Wednesday, June 13, 2018: 10:40 AM
Starvine 1 - South Wing (Emory Conference Center Hotel)

Presenter: Colleen Carey

Co-Authors: Nolan Miller; David Molitor

Discussant: David M. Powell


Recent research on the Social Security Disability Insurance (DI) program has documented an increase in the share of the working age population receiving DI income and a negative relationship between economic conditions and applications for DI benefits driven by changes in both demographic factors and changes in the propensity to apply for benefits (Autor and Duggan, 2003; Liebman, 2015).
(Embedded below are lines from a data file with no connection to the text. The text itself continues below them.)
(** The ranged modes, by the names of their two statistics *)
Lemma normalize_ranged lo hi l h :
  is_floating D = true → fits sh (t_shape x) → dget s lo = Some l → dget s hi = Some h → operand D x sh l → operand D x sh h →
  ∃ y, (l ← stat s lo; n ← pointwise Qcminus x l; d ← spread lo hi s eps; q ← pointwise Qcdiv n d; Ok (with_float (λ v, v * q_of_Z 2 - 1)%Qc q)) = Ok y ∧
    like y (λ idx, let v := view_index sh idx in
      ((t_at x idx - stat_at s lo v) / (stat_at s hi v - stat_at s lo v + eps) * q_of_Z 2 - 1)%Qc).
Proof.
  intros HD Hf Hl Hh Hul Huh. unfold stat at 1. rewrite Hl. simpl.
  destruct (pointwise_like Qcminus x (t_at x) l (stat_at s lo) valued_self) as (n & -> & Hn & Hn'); [by left|done|done|intros idx; symmetry; by apply stat_at_get|]. simpl.
  destruct (spread_operand D x sh s lo hi l h eps HD Hl Hh Hul Huh) as (d & -> & Hud & Hd). simpl.
  destruct (pointwise_like Qcdiv n _ d (λ v, stat_at s hi v - stat_at s lo v + eps)%Qc Hn (or_intror Hn') Hud Hf) as (q & -> & Hq).
  { intros idx. by rewrite Hd, (stat_at_get hi h), (stat_at_get lo l). }
  simpl. eexists. split; [done|]. exact (with_float_like (λ v, v * q_of_Z 2 - 1)%Qc q _ HD Hq).
Qed.
(* ===== verification/ImageProps.v ===== *)
(** * Images and state bins
      ([processing/ops/image_ops.py], [models/pi05/ops_pi05.py])

    Images are fitted into their target and centred; a state falls into the bin
    that contains it. *)

From Stdlib Require Import QArith.Qround Lqa Ascii String.
From S2P Require Import Prelude PyStr Transition ProcessorSteps.
Open Scope string_scope.
Open Scope Z_scope.

(** ** Fitting *)

(** The side that limits the scale and the target it is scaled to: the width
    when the image is no taller for its width than the target *)
Definition limiting (h w th tw : Z) : Z * Z := if h * tw <=? w * th then (w, tw) else (h, th).

(** The size an image is resized to: each side is the whole part of the side
    times the scale; where that product is a whole number, as it always is on
    the limiting side, rounding may make it one less. *)
Definition fitted (h w th tw rh rw : Z) : Prop :=
  let '(a, b) := limiting h w th tw in trunc_of (h * b) a rh ∧ trunc_of (w * b) a rw.

Lemma trunc_of_self a b r : 0 < a → trunc_of (a * b) a r → b - 1 <= r <= b.
Proof. intros Ha. unfold trunc_of. rewrite Z.mul_comm, Z.div_mul by lia. lia. Qed.

Lemma trunc_of_le n d r m : 0 < d → n <= m * d → trunc_of n d r → r <= m.
Proof. intros Hd Hn. unfold trunc_of. assert (n / d <= m) by (apply Z.div_le_upper_bound; lia). lia. Qed.

Lemma trunc_of_ge n d r : 0 < n → 0 < d → trunc_of n d r → 0 <= r.
Proof.
  intros Hn Hd. unfold trunc_of. assert (0 <= n / d) by (apply Z.div_pos; lia). intros [->|[Hm ->]]; [done|].
  pose proof (Z.div_mod n d ltac:(lia)). nia.
Qed.

Lemma fitted_bounds h w th tw rh rw :
  0 < h → 0 < w → 0 < th → 0 < tw → fitted h w th tw rh rw →
  0 <= rh <= th ∧ 0 <= rw <= tw ∧ (th - 1 <= rh ∨ tw - 1 <= rw).
Proof.
  intros Hh Hw Hth Htw. unfold fitted, limiting. destruct (Z.leb_spec (h * tw) (w * th)); intros [H1 H2].
  - pose proof (trunc_of_self w tw rw Hw H2). pose proof (trunc_of_le (h * tw) w rh th Hw ltac:(lia) H1). pose proof (trunc_of_ge (h * tw) w rh ltac:(nia) Hw H1). lia.
  - pose proof (trunc_of_self h th rh Hh H1). pose proof (trunc_of_le (w * th) h rw tw Hh ltac:(lia) H2). pose proof (trunc_of_ge (w * th) h rw ltac:(nia) Hh H2). lia.
Qed.

Section resize.
Context (interpolate : tensor → Z → Z → res tensor) (q_round : Qc → Qc).

(** [F.interpolate] gives images of the requested size and refuses an empty
    one. *)
Definition interpolates : Prop := ∀ x b c h w h' w', t_shape x = [b; c; h; w] →
  if (0 <? h') && (0 <? w')
  then ∃ y, interpolate x h' w' = Ok y ∧ t_shape y = [b; c; h'; w'] ∧ t_dtype y = t_dtype x ∧ t_device y = t_device x
  else interpolate x h' w' = Err RuntimeError.

Lemma py_divide_near (a b : Qc) : (0 < a)%Q → (0 < b)%Q → ∃ v, py_divide a b = Ok v ∧ (0 < v)%Q ∧ near half_ulp (a / b) v.
Proof.
  intros Ha Hb. exists (b64 (a / b)%Qc). assert (0 < a / b)%Q as Hq by (apply Qlt_shift_div_l; [done|]; by rewrite Qmult_0_l).
  assert (0 < (a / b)%Qc)%Q as Hq' by (by rewrite Qc_div_Q). pose proof (b64_near _ Hq') as Hn. rewrite Qc_div_Q in Hn.
  split; [|split; [|done]].
  - unfold py_divide. rewrite bool_decide_false; [done|]. intros ->. by apply Qlt_irrefl in Hb.
  - destruct Hn as [Hn _]. unfold half_ulp in Hn. change (1 # 2 ^ 53) with (1 # 9007199254740992) in Hn. lra.
Qed.

Lemma q_of_Z_pos z : 0 < z → (0 < q_of_Z z)%Q.
Proof. intros Hz. rewrite q_of_Z_Q. by apply inject_pos. Qed.

(** The larger of the two rounded ratios is that of the limiting side: they
    are not rounded to the same float. *)
Lemma ratio_near h w th tw (rw rh : Qc) (ab := limiting h w th tw) :
  0 < h → 0 < w → 0 < th → 0 < tw → h * tw < 2 ^ 50 → w * th < 2 ^ 50 →
  near half_ulp (inject_Z w / inject_Z tw) rw → near half_ulp (inject_Z h / inject_Z th) rh →
  near half_ulp (inject_Z ab.1 / inject_Z ab.2) (q_max rw rh).
Proof.
  intros Hh Hw Hth Htw Hb1 Hb2 Hrw Hrh. pose proof (inject_pos th Hth). pose proof (inject_pos tw Htw).
  set (x := (inject_Z w / inject_Z tw)%Q) in *. set (y := (inject_Z h / inject_Z th)%Q) in *.
  assert (x * inject_Z tw == inject_Z w)%Q as Hx by (unfold x; field; by apply pos_nonzero).
  assert (y * inject_Z th == inject_Z h)%Q as Hy by (unfold y; field; by apply pos_nonzero).
  assert (∀ (p q : Q) (a b : Qc) m n, (p * (inject_Z tw * inject_Z th) == inject_Z m)%Q → (q * (inject_Z tw * inject_Z th) == inject_Z n)%Q →
    m < n → n < 2 ^ 50 → near half_ulp p a → near half_ulp q b → (a < b)%Q) as Hlt.
  { intros p q a b m n Hp Hq Hmn Hn [_ Ha] [Hb _]. unfold half_ulp in *. change (1 # 2 ^ 53) with (1 # 9007199254740992) in *.
    assert (inject_Z m + 1 <= inject_Z n)%Q by (change 1%Q with (inject_Z 1); rewrite <- inject_Z_plus, <- Zle_Qle; lia).
    assert (inject_Z n < inject_Z (2 ^ 50))%Q as Hn' by (by rewrite <- Zlt_Qlt). change (inject_Z (2 ^ 50)) with (1125899906842624 # 1) in Hn'.
    assert (0 < inject_Z tw * inject_Z th)%Q as Hpos by (by apply Qmult_lt_0_compat). set (k := (inject_Z tw * inject_Z th)%Q) in *. clearbody k.
    apply (Qmult_lt_r _ _ k Hpos). apply (Qmult_le_compat_r _ _ k) in Ha, Hb; [|lra..]. lra. }
  assert (x * (inject_Z tw * inject_Z th) == inject_Z (w * th))%Q as Hxk by (rewrite inject_Z_mult, <- Hx; ring).
  assert (y * (inject_Z tw * inject_Z th) == inject_Z (h * tw))%Q as Hyk by (rewrite inject_Z_mult, <- Hy; ring).
  subst ab. unfold limiting, q_max, Qcle. destruct (Z.leb_spec (h * tw) (w * th)) as [Hle|Hgt]; cbn [fst snd]; fold x y.
  - destruct (decide _) as [Hd|]; [|done]. destruct (Z.eq_dec (h * tw) (w * th)) as [He|].
    + assert (x == y)%Q as ->; [|done]. apply (Qmult_inj_r _ _ (inject_Z tw * inject_Z th)); [apply pos_nonzero; by apply Qmult_lt_0_compat|].
      rewrite Hxk, Hyk. by rewrite He.
    + exfalso. eapply Qlt_not_le; [|exact Hd]. by apply (Hlt y x rh rw (h * tw) (w * th) Hyk Hxk ltac:(lia)).
  - destruct (decide _) as [|Hd]; [done|]. exfalso. apply Hd, Qlt_le_weak. by apply (Hlt x y rw rh (w * th) (h * tw) Hxk Hyk).
Qed.

(** The quotient by a rounded ratio, truncated *)
Lemma scaled_trunc s a b (ratio : Qc) n d :
  0 < s → 0 < a → 0 < b → 0 < n < 2 ^ 50 → 0 < d → s * b * d = n * a → near half_ulp (inject_Z a / inject_Z b) ratio →
  ∃ r, q_trunc <$> py_divide (b64 (q_of_Z s)) ratio = Ok r ∧ trunc_of n d r.
Proof.
  intros Hs Ha Hb Hn Hd He Hr. pose proof (inject_pos s Hs). pose proof (inject_pos a Ha). pose proof (inject_pos b Hb). pose proof (inject_pos d Hd).
  pose proof (b64_near _ (q_of_Z_pos s Hs)) as Hs'. rewrite q_of_Z_Q in Hs'.
  assert (0 < inject_Z a / inject_Z b)%Q as Hab by (apply Qlt_shift_div_l; [done|]; by rewrite Qmult_0_l).
  assert (0 < b64 (q_of_Z s))%Q as Hs0.
  { destruct Hs' as [Hs' _]. unfold half_ulp in Hs'. change (1 # 2 ^ 53) with (1 # 9007199254740992) in Hs'. lra. }
  assert (0 < ratio)%Q as Hr0.
  { destruct Hr as [Hr' _]. unfold half_ulp in Hr'. change (1 # 2 ^ 53) with (1 # 9007199254740992) in Hr'. lra. }
  destruct (py_divide_near _ _ Hs0 Hr0) as (v & -> & _ & Hv). exists (q_trunc v). split; [done|]. apply trunc_near; [done..|].
  pose proof (near_quotient _ _ _ _ _ H Hab Hs' Hr Hv) as Hq.
  assert (inject_Z s / (inject_Z a / inject_Z b) == inject_Z n / inject_Z d)%Q as <-; [|done].
  assert (inject_Z s * inject_Z b * inject_Z d == inject_Z n * inject_Z a)%Q as He' by (rewrite <- !inject_Z_mult; by rewrite He).
  apply (Qmult_inj_r _ _ (inject_Z a * inject_Z d)); [apply pos_nonzero; by apply Qmult_lt_0_compat|].
  transitivity (inject_Z s * inject_Z b * inject_Z d)%Q; [|rewrite He']; field; repeat split; by apply pos_nonzero.
Qed.

(** The code's resized sizes fit. *)
Lemma resized_sizes h w th tw :
  0 < h → 0 < w → 0 < th → 0 < tw → h * tw < 2 ^ 50 → w * th < 2 ^ 50 →
  ∃ rh rw, fitted h w th tw rh rw ∧ ∀ A (k : Z → Z → res A),
    (rw ← py_divide (q_of_Z w) (q_of_Z tw); rh ← py_divide (q_of_Z h) (q_of_Z th);
     let ratio := q_max rw rh in
     resized_h ← q_trunc <$> py_divide (b64 (q_of_Z h)) ratio; resized_w ← q_trunc <$> py_divide (b64 (q_of_Z w)) ratio; k resized_h resized_w) =
    k rh rw.
Proof.
  intros Hh Hw Hth Htw Hb1 Hb2.
  destruct (py_divide_near (q_of_Z w) (q_of_Z tw)) as (qw & Hqw & _ & Hnw); [by apply q_of_Z_pos..|]. rewrite !q_of_Z_Q in Hnw.
  destruct (py_divide_near (q_of_Z h) (q_of_Z th)) as (qh & Hqh & _ & Hnh); [by apply q_of_Z_pos..|]. rewrite !q_of_Z_Q in Hnh.
  pose proof (ratio_near h w th tw qw qh Hh Hw Hth Htw Hb1 Hb2 Hnw Hnh) as Hr.
  assert (∃ rh rw, q_trunc <$> py_divide (b64 (q_of_Z h)) (q_max qw qh) = Ok rh ∧ q_trunc <$> py_divide (b64 (q_of_Z w)) (q_max qw qh) = Ok rw ∧
    fitted h w th tw rh rw) as (rh & rw & H1 & H2 & Hf).
  { unfold fitted. unfold limiting in *. destruct (Z.leb_spec (h * tw) (w * th)); cbn [fst snd] in Hr.
    - destruct (scaled_trunc h w tw _ (h * tw) w Hh Hw Htw ltac:(nia) Hw ltac:(lia) Hr) as (rh & H1 & Ht1).
      destruct (scaled_trunc w w tw _ tw 1 Hw Hw Htw ltac:(nia) ltac:(lia) ltac:(lia) Hr) as (rw & H2 & Ht2).
      exists rh, rw. split; [done|]. split; [done|]. split; [done|]. revert Ht2. unfold trunc_of. rewrite (Z.mul_comm w), Z.div_mul, Z.mod_mul, Z.div_1_r by lia. lia.
    - destruct (scaled_trunc w h th _ (w * th) h Hw Hh Hth ltac:(nia) Hh ltac:(lia) Hr) as (rw & H2 & Ht2).
      destruct (scaled_trunc h h th _ th 1 Hh Hh Hth ltac:(nia) ltac:(lia) ltac:(lia) Hr) as (rh & H1 & Ht1).
      exists rh, rw. split; [done|]. split; [done|]. split; [|done]. revert Ht1. unfold trunc_of. rewrite (Z.mul_comm h), Z.div_mul, Z.mod_mul, Z.div_1_r by lia. lia. }
  exists rh, rw. split; [done|]. intros A k. rewrite Hqw. cbn [mbind res_bind]. rewrite Hqh. cbn [mbind res_bind]. rewrite H1, H2. done.
Qed.

(** Outside the fitted image, which sits in the middle *)
Definition in_border (th tw rh rw y x : Z) : Prop :=
  let top := (th - rh) / 2 in let left := (tw - rw) / 2 in y < top ∨ top + rh <= y ∨ x < left ∨ left + rw <= x.

Lemma pad_images_exact b c rh rw th tw value z :
  t_shape z = [b; c; rh; rw] → 0 <= th → 0 <= tw →
  ∃ y, pad_images ((tw - rw) / 2) ((tw - rw) / 2 + (tw - rw) mod 2) ((th - rh) / 2) ((th - rh) / 2 + (th - rh) mod 2) value z = Ok y ∧
    t_shape y = [b; c; th; tw] ∧ t_dtype y = t_dtype z ∧ t_device y = t_device z ∧
    ∀ i j p q, t_at y [i; j; p; q] = (if decide (in_border th tw rh rw p q) then value else t_at z [i; j; p - (th - rh) / 2; q - (tw - rw) / 2]).
Proof.
  intros Hs Hth Htw. unfold pad_images. rewrite Hs.
  pose proof (Z.div_mod (th - rh) 2 ltac:(lia)). pose proof (Z.div_mod (tw - rw) 2 ltac:(lia)).
  replace ((th - rh) / 2 + rh + ((th - rh) / 2 + (th - rh) mod 2)) with th by lia.
  replace ((tw - rw) / 2 + rw + ((tw - rw) / 2 + (tw - rw) mod 2)) with tw by lia.
  destruct (Z.leb_spec 0 th); [|lia]. destruct (Z.leb_spec 0 tw); [|lia]. simpl. eexists. split; [done|]. repeat split; try done.
  intros i j p q. simpl. set (top := (th - rh) / 2). set (left := (tw - rw) / 2). unfold in_border. fold top left.
  destruct (decide _) as [Hd|Hd]; destruct (Z.leb_spec top p), (Z.ltb_spec p (top + rh)), (Z.leb_spec left q), (Z.ltb_spec q (left + rw));
    simpl; try done; exfalso; lia.
Qed.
If decreased economic prospects make moderately impaired individuals more likely to apply for DI, then those who first claim DI in bad economic times should be healthier than those who claim in better times. This paper uses the fact that DI recipients become eligible for health insurance through Medicare two years after DI eligibility to directly investigate the relationship between local economic conditions at the time of disability onset and health. Using claims data for DI recipients enrolled in fee-for-service Medicare between 1992 and 2013, we will examine beneficiaries’ healthcare utilization (e.g., spending) as well as the prevalence and progression of conditions such as musculoskeletal and mental disorders, which have become more common causes of disability in recent years. The results of this study will shed light on the health and healthcare use of DI beneficiaries, geographic variation in causes of disability, trends in incidence, prevalence and severity of various causes of disability, and the relationship between DI incidence and labor market conditions.